Secondo chi sostiene questa posizione, come ha spiegato Michael Weinstein, presidente della AIDS Healthcare Foundation, non è stato fatto abbastanza per promuovere l’uso dei profilattici, la loro reperibilità, e in generale l’importanza di fare sesso sicuro.
Le contro obiezioni
Un articolo pubblicato lo scorso settembre sulla rivista gay Out, intitolato “È il nuovo preservativo?”, ha proposto delle contro argomentazioni prendendo una posizione decisamente favorevole alla terapia. Intervistato da Out, Jim Pickett, presidente della AIDS Foundation od Chicago, ha spiegato che non si riuscirà mai a fermare la propagazione del virus HIV solo con i preservativi: vent’anni di pubblicità e promozione dell’uso del preservativo non hanno sortito gli effetti sperati, visto che ogni anno si registrano circa 50.000 nuove infezioni solo negli Stati Uniti. Secondo uno studio dello US Center for Desease Control (CDC), solo un uomo gay su sei usa il preservativo in modo costante, e anche in quei casi la protezione data dal profilattico non è superiore al 70 per cento. Inoltre bisogna considerare che chi si sottopone alla PreP è anche necessariamente soggetto a regolari controlli medici e questo, sostiene sempre l’articolo di Out, potrebbe avere ricadute positive sul modo in cui le persone trattano la propria salute sessuale, rendendole più attente.
Mark Joseph Stern, in un articolo su Slate, ha inoltre citato diversi studi che dimostrano come la credenza diffusa che la PreP avrebbe effetti dannosi sulle pratiche sessuali omosessuali sia in realtà una superstizione, definendo “paternalistica” l’argomentazione dei detrattori del Truvada: non ci sono prove a sostegno della tesi che chi assume il farmaco smetta di fare sesso protetto. Stern ha offerto allora una seconda motivazione alle critiche che stanno arrivando proprio dalle associazioni di attivisti per i diritti e la salute dei gay: la ragione della diffidenza è culturale piuttosto che medica. Secondo Stern, infatti, il dibattito sta portando alla luce una frattura tra due diverse generazioni di gay: quella che ha vissuto il dramma dell’HIV degli anni Ottanta, quando il numero di contagi e di vittime era altissimo, e quella che invece vede l’AIDS come poco più di una malattia cronica, con la quale si può convivere. Come ha spiegato anche il New York Times, “con l’avanzamento della qualità nelle terapie molti giovani non hanno avuto l’esperienza dei peggiori anni dell’epidemia e sono meno spaventati dalle conseguenze dell’infezione”. Questa differenza generazionale, tuttavia, potrebbe avere ricadute negative sulla lotta all’AIDS: il fatto che si parli, per esempio, di Truvada whores lascia presagire come si stia formando un pregiudizio nei confronti della PreP che potrebbe uscirne marginalizzata come strumento per la lotta all’AIDS.

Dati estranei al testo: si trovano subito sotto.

(* ===== verification/Crypto.v ===== *)
(** The cryptographic interfaces the store is written against.

    [AEAD] stands for Go's AES-GCM ([crypto/cipher]), [MAC] for HMAC-SHA256
    ([crypto/hmac]) and HKDF-SHA256 ([golang.org/x/crypto/hkdf]); their laws are
    the documented functional behaviour of these primitives.  [GetCipher] is the
    function of internal/edg/edg.go.  The [Toy] instances show that the laws can
    be met and let the other files evaluate concrete inputs. *)
From S2P Require Import Prelude.

(** [GCMTagSize] of internal/edg/edg.go. *)
Definition GCMTagSize : nat := 16.
(** [aead.NonceSize()] of AES-GCM. *)
Definition NonceSize : nat := 12.

(** AES-GCM: key, nonce and plaintext to ciphertext with the tag at its end. *)
Class AEAD := {
  Seal : bytes -> bytes -> bytes -> bytes;
  Open : bytes -> bytes -> bytes -> option bytes;
}.

(** [Open] accepts exactly the output of [Seal] for the same key and nonce: GCM
    encryption is a bijection for a fixed key and nonce and the tag is a
    function of key, nonce and ciphertext. *)
Class AEADLaws (C : AEAD) := {
  Seal_length k n p : length (Seal k n p) = (length p + GCMTagSize)%nat;
  Open_Seal k n p : Open k n (Seal k n p) = Some p;
  Open_Some k n c p : Open k n c = Some p -> c = Seal k n p;
}.

(** HMAC-SHA256 and HKDF-SHA256.  [hkdf master salt n] reads [n] bytes from
    [hkdf.New(sha256.New, master, salt, nil)]. *)
Class MAC := {
  hmac_sha256 : bytes -> bytes -> bytes;
  hkdf : bytes -> bytes -> nat -> result bytes;
}.

(** [sha256.Size]. *)
Definition sha256_Size : nat := 32.

(** HKDF yields at most 255 blocks of output. *)
Class MACLaws (M : MAC) := {
  hmac_length k d : length (hmac_sha256 k d) = sha256_Size;
  hkdf_length k s n out : hkdf k s n = Ok out -> length out = n;
  hkdf_ok k s n : (Z.of_nat n <= 255 * 32)%Z -> exists out, hkdf k s n = Ok out;
}.

(** [aes.NewCipher] accepts 16, 24 and 32 byte keys. *)
Definition aes_key_ok (key : bytes) : bool :=
  (length key =? 16)%nat || (length key =? 24)%nat || (length key =? 32)%nat.

(** [GetCipher] returns the cipher of a key; here a cipher is its key.
    [randomTestKey] is the package variable, empty outside of tests. *)
Definition GetCipher (randomTestKey key : bytes) : result bytes :=
  let key := if (length key =? 0)%nat && (length randomTestKey =? 16)%nat
             then randomTestKey else key in
  if aes_key_ok key then Ok key else Err (New "crypto/aes: invalid key size").

Lemma GetCipher_ok rtk key : aes_key_ok key = true -> GetCipher rtk key = Ok key.
Proof.
  intros H. unfold GetCipher. destruct (length key =? 0)%nat eqn:E; simpl; [|by rewrite H].
  apply Nat.eqb_eq in E. unfold aes_key_ok in H. by rewrite E in H.
Qed.

(** ** Concrete instances *)
Module Toy.
Definition digest (l : bytes) : Z :=
  foldl (fun acc b => Z.land (31 * acc + b2z b + 7) 2305843009213693951)%Z 1%Z l.

Definition tag (k n p : bytes) : bytes :=
  le_put 16 (digest (k ++ n ++ p)).

Definition seal (k n p : bytes) : bytes := p ++ tag k n p.
Definition open (k n c : bytes) : option bytes :=
  let p := take (length c - 16) c in
  if decide (c = seal k n p) then Some p else None.

#[export] Instance toy_aead : AEAD := {| Seal := seal; Open := open |}.

Lemma take_seal k n p : take (length (seal k n p) - 16) (seal k n p) = p.
Proof.
  unfold seal, tag. rewrite length_app, length_le_put.
  apply take_app_length'. lia.
Qed.

#[export] Instance toy_aead_laws : AEADLaws toy_aead.
Proof.
  split; simpl.
  - intros. unfold seal, tag. by rewrite length_app, length_le_put.
  - intros. unfold open. rewrite take_seal. by rewrite decide_True.
  - intros k n c p. unfold open. case_decide as E; [|done].
    intros [= <-]. done.
Qed.

#[export] Instance toy_mac : MAC := {|
  hmac_sha256 k d := le_put 32 (digest (k ++ d));
  hkdf k s n := if (Z.of_nat n <=? 255 * 32)%Z
                then Ok (le_put n (digest (k ++ s)))
                else Err (New "hkdf: entropy limit reached");
|}.

#[export] Instance toy_mac_laws : MACLaws toy_mac.
Proof.
  split; simpl hmac_sha256; simpl hkdf.
  - intros. apply length_le_put.
  - intros k s n out. destruct (Z.of_nat n <=? 255 * 32)%Z; [|discriminate].
    intros [= <-]. apply length_le_put.
  - intros k s n Hn. rewrite (proj2 (Z.leb_le _ _) Hn). eauto.
Qed.
End Toy.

La soluzione, come ha spiegato Kenneth Mayer in un’intervista alla radio NPR, è non presentare la PreP come “la soluzione” ma piuttosto come uno degli strumenti nella lotta alla diffusione dell’HIV: l’approccio non può essere «ecco la pillola, prendila, ti proteggerà», ma deve implicare delle più complesse strategie di prevenzione, come spiega anche l’articolo di Out:
Questo è il modo in cui i sostenitori della PreP vogliono presentarla: un altro strumento nel kit per la prevenzione dell’HIV, in combinazione con profilattici, monogamia, sicurezza condivisa, e con le cure costanti alle persone infettate. Per esempio, tu potresti essere in terapia e non usare i preservativi con il tuo ragazzo non sieropositivo, ma usarli invece quando ti diverti al di fuori della relazione. Oppure potresti usare la PreP per i periodi di tempo in cui hai più di un partner e smettere poi quando sei in una relazione.